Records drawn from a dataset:
=-=-=-=-=
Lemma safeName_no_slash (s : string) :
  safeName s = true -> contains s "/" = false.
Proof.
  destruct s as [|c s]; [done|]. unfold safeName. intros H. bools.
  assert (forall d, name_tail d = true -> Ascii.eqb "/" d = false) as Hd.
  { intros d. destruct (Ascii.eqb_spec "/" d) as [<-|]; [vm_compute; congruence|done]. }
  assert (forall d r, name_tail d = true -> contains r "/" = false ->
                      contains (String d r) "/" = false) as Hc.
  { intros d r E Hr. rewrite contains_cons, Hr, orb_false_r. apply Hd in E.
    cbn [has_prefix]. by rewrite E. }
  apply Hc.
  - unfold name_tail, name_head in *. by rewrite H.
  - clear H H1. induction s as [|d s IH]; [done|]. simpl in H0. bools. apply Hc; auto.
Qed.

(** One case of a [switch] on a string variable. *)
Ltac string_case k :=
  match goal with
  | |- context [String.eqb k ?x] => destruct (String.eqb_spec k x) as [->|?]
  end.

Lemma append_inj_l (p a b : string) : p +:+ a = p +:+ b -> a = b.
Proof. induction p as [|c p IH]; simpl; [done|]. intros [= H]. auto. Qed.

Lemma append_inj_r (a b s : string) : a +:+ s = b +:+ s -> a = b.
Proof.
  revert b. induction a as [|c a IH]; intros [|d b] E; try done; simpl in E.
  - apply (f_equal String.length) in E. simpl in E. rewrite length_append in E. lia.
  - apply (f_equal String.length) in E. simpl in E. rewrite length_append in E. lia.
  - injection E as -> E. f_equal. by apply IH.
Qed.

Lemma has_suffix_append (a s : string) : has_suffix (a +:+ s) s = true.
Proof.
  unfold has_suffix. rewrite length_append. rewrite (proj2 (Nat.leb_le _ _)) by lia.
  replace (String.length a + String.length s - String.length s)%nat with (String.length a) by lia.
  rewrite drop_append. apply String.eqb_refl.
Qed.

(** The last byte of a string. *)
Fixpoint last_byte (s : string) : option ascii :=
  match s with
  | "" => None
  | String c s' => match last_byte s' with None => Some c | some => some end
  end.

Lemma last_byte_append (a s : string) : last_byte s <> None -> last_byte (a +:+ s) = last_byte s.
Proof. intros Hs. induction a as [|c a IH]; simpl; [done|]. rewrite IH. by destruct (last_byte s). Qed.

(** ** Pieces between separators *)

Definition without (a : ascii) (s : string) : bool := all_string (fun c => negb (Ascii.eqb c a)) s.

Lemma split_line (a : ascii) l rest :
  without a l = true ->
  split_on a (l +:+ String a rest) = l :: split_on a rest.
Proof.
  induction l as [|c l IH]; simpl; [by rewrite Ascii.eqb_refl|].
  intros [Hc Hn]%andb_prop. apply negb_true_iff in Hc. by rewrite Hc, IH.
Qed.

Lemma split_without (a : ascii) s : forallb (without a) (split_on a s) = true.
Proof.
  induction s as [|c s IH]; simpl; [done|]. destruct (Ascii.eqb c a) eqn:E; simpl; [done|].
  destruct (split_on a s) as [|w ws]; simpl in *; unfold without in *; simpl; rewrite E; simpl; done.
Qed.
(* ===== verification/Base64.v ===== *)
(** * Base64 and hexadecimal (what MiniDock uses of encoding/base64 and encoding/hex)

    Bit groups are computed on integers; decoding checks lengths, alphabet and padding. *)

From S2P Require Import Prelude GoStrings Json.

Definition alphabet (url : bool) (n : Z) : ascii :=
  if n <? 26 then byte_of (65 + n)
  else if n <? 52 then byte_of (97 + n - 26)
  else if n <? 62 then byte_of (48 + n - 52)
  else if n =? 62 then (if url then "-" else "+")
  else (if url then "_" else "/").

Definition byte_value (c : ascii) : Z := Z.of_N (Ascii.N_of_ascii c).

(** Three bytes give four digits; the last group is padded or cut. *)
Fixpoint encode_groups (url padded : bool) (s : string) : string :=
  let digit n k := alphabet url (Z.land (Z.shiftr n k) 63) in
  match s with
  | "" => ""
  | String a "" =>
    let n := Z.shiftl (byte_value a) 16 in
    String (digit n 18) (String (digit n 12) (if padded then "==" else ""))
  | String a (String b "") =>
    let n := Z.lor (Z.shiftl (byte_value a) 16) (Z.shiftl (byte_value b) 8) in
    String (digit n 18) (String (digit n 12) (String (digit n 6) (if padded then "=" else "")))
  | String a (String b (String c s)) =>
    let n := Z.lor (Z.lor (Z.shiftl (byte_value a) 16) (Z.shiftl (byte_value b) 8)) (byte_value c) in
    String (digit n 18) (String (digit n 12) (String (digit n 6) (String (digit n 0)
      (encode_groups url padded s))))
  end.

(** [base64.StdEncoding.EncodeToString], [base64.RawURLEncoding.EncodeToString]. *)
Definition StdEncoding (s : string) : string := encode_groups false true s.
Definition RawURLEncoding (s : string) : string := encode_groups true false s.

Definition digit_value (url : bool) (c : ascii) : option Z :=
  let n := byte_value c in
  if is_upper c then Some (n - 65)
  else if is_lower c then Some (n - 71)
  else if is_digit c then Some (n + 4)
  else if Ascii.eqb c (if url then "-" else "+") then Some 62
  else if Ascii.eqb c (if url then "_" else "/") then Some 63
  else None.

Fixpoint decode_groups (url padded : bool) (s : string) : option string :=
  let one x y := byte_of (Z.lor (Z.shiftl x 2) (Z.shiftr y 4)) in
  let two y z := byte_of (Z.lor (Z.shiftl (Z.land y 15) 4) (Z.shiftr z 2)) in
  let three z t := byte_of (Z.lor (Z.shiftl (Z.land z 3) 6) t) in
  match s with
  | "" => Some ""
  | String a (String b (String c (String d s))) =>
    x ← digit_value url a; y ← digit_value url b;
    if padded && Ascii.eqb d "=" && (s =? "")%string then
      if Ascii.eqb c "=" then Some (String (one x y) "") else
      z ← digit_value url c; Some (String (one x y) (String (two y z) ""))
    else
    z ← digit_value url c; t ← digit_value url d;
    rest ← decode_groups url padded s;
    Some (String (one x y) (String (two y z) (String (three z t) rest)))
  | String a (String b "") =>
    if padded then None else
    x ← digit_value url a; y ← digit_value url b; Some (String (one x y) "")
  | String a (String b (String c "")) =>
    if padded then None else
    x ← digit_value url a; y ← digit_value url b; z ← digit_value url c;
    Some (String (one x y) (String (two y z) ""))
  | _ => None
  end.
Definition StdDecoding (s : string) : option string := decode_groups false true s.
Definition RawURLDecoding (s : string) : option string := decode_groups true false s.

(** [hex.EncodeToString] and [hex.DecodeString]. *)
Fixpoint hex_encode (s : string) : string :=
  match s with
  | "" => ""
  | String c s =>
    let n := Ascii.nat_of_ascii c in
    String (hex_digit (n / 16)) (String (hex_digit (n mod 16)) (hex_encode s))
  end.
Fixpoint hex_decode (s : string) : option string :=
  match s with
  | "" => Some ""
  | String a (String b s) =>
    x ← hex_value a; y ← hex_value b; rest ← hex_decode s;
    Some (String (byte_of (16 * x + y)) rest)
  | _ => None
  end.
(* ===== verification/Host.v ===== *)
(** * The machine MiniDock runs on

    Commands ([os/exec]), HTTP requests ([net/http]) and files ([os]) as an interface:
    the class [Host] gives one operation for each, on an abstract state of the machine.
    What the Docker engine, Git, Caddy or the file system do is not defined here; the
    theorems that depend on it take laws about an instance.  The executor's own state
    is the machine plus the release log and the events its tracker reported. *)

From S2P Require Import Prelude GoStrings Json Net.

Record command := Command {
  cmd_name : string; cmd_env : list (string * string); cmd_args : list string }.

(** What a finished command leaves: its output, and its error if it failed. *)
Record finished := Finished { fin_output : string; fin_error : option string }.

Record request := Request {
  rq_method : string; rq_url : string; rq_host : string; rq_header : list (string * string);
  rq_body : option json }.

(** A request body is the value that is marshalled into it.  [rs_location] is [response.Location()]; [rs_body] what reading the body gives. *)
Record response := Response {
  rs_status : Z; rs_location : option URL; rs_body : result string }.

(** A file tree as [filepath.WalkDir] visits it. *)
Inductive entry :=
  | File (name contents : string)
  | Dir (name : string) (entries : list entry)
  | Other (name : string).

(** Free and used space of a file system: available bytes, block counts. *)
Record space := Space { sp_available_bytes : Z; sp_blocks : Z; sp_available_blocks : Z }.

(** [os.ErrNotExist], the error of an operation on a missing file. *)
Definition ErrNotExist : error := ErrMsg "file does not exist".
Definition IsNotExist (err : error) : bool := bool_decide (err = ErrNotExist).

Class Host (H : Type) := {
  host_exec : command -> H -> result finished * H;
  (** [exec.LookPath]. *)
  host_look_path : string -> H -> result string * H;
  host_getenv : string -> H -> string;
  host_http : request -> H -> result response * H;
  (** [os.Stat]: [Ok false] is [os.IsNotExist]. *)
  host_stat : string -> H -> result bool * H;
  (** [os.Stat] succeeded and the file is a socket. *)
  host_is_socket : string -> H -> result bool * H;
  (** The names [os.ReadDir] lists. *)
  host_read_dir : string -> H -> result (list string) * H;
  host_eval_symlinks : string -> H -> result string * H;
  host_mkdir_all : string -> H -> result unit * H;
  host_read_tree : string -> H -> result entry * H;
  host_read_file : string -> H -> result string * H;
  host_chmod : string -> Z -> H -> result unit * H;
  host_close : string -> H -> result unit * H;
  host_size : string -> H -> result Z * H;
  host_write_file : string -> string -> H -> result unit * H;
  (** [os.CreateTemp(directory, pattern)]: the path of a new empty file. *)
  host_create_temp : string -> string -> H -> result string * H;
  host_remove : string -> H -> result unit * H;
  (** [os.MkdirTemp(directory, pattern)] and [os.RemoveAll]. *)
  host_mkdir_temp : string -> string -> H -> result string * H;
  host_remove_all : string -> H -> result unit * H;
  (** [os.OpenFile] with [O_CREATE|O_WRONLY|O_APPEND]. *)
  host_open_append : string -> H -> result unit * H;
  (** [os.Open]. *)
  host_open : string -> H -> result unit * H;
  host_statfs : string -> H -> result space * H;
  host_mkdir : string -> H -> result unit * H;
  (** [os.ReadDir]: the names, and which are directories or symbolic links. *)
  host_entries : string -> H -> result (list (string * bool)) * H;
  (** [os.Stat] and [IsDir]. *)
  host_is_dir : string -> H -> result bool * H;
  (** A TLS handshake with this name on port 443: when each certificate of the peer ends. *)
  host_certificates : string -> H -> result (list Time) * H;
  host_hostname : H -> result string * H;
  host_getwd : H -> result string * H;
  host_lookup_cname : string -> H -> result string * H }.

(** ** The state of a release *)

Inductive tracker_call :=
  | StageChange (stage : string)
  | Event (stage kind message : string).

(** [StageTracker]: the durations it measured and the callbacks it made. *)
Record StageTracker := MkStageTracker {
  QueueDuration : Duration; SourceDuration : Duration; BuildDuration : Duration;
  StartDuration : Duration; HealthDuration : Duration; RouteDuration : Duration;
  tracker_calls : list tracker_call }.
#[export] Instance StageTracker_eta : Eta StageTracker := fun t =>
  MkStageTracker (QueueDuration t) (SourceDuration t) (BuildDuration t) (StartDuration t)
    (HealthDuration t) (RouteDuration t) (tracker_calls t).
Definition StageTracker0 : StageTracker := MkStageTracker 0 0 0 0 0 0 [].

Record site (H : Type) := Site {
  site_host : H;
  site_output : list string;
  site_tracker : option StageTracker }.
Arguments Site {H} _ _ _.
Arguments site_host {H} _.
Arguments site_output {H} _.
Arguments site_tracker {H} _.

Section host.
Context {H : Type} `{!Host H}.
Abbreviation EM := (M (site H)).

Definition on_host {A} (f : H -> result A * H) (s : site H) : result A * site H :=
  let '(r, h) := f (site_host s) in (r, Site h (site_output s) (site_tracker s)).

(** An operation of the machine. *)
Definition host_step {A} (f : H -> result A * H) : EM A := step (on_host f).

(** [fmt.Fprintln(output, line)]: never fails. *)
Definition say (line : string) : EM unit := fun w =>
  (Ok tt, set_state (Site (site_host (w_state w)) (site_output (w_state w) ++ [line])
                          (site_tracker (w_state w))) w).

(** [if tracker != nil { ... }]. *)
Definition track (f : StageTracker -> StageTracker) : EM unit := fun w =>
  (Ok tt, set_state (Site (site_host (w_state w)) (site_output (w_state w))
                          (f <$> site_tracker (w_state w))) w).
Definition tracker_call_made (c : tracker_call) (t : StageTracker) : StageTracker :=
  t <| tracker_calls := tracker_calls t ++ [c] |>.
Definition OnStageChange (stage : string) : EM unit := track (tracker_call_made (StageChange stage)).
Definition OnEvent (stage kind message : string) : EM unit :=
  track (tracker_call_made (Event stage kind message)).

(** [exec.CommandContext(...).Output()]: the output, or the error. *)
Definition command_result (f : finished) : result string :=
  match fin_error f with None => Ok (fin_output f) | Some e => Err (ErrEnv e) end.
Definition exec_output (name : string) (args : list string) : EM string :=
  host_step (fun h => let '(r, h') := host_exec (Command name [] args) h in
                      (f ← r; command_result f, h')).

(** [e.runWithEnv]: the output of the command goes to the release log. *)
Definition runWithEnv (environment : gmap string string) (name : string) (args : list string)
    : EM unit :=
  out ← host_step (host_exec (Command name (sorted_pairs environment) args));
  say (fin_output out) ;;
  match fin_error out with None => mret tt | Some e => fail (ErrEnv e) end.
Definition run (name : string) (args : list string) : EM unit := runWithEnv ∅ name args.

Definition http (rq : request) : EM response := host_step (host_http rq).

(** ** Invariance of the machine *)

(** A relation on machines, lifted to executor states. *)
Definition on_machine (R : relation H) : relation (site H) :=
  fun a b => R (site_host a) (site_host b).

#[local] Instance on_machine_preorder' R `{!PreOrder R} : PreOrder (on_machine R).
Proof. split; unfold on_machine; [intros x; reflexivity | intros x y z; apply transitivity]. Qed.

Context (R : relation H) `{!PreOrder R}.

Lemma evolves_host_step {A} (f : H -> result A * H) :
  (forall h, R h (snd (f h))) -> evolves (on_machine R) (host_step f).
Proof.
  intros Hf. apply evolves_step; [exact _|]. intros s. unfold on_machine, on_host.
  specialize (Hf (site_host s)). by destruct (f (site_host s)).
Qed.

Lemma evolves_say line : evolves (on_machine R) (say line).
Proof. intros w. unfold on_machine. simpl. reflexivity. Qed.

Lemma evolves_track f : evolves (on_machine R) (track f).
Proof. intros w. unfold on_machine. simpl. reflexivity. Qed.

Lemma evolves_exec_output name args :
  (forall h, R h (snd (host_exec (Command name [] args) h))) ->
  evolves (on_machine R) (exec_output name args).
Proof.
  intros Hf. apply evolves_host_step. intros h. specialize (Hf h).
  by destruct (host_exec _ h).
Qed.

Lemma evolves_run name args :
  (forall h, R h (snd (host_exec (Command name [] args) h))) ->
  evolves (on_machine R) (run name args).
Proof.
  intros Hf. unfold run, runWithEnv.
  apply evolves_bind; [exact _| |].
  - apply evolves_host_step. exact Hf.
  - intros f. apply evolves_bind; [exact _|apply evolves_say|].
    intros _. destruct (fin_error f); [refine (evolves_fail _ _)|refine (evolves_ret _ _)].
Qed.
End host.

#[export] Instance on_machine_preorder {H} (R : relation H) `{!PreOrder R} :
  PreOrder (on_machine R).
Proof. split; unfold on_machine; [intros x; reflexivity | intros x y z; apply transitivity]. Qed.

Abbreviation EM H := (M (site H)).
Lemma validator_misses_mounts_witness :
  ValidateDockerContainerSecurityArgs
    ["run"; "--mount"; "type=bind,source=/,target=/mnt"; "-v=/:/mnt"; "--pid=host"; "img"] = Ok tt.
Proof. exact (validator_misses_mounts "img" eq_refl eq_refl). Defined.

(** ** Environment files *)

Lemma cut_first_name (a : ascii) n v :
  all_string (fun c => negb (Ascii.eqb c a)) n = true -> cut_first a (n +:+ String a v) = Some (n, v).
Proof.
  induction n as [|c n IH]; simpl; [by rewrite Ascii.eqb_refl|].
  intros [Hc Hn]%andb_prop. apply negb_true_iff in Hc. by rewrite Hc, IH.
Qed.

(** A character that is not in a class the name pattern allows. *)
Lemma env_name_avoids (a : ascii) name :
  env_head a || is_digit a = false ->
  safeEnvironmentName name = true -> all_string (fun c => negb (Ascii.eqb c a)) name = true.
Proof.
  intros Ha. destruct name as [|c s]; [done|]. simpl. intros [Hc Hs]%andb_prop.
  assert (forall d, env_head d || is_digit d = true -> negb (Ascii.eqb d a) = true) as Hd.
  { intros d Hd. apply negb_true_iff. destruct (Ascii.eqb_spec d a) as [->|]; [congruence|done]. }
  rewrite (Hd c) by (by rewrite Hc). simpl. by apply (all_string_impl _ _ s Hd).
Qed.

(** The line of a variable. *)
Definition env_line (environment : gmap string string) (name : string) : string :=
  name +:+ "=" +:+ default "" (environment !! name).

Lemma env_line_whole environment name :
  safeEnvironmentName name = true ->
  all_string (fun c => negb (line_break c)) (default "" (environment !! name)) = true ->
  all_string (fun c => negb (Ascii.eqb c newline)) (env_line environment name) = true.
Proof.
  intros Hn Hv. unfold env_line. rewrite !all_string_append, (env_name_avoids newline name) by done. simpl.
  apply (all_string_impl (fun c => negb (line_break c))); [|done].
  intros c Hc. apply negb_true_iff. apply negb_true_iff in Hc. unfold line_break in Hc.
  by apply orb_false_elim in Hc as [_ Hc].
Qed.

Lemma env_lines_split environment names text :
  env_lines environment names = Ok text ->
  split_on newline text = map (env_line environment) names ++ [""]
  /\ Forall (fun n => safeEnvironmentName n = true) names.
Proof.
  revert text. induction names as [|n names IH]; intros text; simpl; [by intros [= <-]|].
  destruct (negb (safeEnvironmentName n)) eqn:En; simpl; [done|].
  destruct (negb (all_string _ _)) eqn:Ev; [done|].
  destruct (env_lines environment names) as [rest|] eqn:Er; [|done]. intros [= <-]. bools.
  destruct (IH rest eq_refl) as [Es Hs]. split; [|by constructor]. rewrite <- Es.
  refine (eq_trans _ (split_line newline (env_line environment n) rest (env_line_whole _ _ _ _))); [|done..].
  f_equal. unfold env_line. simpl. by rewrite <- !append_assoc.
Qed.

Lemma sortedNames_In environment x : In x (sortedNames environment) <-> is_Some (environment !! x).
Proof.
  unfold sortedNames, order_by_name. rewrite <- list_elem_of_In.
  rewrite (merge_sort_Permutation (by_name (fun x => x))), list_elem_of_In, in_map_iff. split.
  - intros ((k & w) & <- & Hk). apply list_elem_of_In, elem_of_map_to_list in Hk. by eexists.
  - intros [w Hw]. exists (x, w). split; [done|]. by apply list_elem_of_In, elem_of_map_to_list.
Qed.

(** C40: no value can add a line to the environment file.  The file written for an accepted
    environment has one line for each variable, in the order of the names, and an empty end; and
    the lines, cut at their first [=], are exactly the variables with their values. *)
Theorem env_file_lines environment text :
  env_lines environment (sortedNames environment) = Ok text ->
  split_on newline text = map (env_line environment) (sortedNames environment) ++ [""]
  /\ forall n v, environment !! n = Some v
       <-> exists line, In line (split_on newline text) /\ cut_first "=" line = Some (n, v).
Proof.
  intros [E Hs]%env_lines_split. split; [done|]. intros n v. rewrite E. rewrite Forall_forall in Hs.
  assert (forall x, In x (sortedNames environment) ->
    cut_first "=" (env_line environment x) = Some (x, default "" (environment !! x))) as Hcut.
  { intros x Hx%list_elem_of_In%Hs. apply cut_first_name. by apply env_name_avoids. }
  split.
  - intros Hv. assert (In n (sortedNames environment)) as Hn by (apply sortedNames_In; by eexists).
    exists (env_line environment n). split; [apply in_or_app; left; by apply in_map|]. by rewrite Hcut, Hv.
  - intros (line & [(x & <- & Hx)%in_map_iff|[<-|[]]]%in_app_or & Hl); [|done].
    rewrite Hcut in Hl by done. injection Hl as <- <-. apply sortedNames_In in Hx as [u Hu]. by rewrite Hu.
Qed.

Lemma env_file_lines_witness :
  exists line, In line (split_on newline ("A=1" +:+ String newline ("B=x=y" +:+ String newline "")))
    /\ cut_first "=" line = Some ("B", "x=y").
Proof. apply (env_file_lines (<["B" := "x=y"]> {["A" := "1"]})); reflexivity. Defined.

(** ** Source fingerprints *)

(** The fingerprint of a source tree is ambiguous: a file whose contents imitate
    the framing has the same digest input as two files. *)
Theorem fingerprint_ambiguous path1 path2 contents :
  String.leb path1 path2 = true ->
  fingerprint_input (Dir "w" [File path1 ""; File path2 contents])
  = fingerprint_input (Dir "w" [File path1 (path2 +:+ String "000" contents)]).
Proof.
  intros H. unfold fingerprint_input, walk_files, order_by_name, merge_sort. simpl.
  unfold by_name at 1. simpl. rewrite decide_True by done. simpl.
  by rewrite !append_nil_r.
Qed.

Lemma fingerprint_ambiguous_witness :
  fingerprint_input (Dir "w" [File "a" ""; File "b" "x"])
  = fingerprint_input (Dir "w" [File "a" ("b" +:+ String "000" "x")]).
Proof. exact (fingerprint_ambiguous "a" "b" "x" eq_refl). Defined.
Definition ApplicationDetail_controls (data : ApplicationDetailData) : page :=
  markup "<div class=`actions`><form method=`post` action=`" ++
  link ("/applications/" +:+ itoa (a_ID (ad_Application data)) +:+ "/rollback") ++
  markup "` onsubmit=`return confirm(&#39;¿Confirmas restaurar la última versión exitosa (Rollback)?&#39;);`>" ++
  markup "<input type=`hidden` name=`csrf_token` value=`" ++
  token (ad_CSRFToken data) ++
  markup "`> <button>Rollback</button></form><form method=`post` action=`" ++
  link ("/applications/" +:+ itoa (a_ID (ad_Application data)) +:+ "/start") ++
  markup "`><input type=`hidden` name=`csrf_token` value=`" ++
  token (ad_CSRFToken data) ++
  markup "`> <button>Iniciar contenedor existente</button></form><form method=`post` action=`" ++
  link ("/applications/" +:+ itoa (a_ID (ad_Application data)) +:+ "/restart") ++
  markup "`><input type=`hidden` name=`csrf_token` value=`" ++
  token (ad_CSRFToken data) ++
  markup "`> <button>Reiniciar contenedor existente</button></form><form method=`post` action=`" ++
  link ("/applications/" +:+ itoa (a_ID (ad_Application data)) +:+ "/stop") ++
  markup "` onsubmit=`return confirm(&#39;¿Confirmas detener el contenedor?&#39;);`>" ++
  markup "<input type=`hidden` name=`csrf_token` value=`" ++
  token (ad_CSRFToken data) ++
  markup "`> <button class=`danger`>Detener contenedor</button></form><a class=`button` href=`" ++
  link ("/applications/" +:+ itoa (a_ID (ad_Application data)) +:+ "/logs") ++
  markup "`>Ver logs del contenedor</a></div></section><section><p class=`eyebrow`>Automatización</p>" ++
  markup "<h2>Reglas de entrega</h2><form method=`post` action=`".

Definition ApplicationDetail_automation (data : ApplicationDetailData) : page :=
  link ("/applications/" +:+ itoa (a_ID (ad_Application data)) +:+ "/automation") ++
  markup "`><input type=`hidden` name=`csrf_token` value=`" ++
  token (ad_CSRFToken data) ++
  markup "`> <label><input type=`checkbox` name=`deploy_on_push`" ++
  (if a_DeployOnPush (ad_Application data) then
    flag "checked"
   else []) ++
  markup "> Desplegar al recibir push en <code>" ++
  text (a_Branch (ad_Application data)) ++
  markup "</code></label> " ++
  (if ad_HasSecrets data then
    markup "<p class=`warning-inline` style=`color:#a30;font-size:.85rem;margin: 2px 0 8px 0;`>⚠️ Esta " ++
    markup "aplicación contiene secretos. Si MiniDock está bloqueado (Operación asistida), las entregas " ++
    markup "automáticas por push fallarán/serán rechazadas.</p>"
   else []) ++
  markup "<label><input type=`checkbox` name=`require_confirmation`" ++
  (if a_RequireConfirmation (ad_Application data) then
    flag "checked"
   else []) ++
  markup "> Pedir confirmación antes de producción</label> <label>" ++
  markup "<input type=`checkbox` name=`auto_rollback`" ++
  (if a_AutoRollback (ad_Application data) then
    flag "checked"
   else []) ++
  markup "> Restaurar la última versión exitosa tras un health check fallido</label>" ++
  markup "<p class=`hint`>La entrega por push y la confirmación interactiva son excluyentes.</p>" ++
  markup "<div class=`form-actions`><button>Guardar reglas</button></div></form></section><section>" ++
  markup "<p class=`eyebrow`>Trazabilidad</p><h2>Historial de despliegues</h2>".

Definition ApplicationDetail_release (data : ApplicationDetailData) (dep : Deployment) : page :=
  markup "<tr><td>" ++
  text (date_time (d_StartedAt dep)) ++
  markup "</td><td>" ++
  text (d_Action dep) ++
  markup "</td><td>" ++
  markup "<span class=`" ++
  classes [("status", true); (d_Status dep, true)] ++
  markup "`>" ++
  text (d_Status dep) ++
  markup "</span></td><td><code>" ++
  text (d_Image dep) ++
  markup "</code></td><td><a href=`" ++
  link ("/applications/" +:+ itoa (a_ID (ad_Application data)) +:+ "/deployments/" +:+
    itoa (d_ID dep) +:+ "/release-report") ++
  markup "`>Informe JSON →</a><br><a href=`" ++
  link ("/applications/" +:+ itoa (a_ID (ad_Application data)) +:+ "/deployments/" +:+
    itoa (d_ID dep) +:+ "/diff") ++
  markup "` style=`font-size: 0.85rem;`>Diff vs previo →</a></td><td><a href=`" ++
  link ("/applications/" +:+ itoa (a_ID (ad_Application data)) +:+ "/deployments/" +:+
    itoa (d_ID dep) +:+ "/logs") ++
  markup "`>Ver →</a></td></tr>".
=-=-=-=-=
▶ _Required work_
Write out exactly the lines above from the line with "rewrite (Hd c)" through the line with "destruct (negb (safeEnvironmentName", both of them included, and leave out all other lines.

▶ _Solved problem_
  rewrite (Hd c) by (by rewrite Hc). simpl. by apply (all_string_impl _ _ s Hd).
Qed.

(** The line of a variable. *)
Definition env_line (environment : gmap string string) (name : string) : string :=
  name +:+ "=" +:+ default "" (environment !! name).

Lemma env_line_whole environment name :
  safeEnvironmentName name = true ->
  all_string (fun c => negb (line_break c)) (default "" (environment !! name)) = true ->
  all_string (fun c => negb (Ascii.eqb c newline)) (env_line environment name) = true.
Proof.
  intros Hn Hv. unfold env_line. rewrite !all_string_append, (env_name_avoids newline name) by done. simpl.
  apply (all_string_impl (fun c => negb (line_break c))); [|done].
  intros c Hc. apply negb_true_iff. apply negb_true_iff in Hc. unfold line_break in Hc.
  by apply orb_false_elim in Hc as [_ Hc].
Qed.

Lemma env_lines_split environment names text :
  env_lines environment names = Ok text ->
  split_on newline text = map (env_line environment) names ++ [""]
  /\ Forall (fun n => safeEnvironmentName n = true) names.
Proof.
  revert text. induction names as [|n names IH]; intros text; simpl; [by intros [= <-]|].
  destruct (negb (safeEnvironmentName n)) eqn:En; simpl; [done|].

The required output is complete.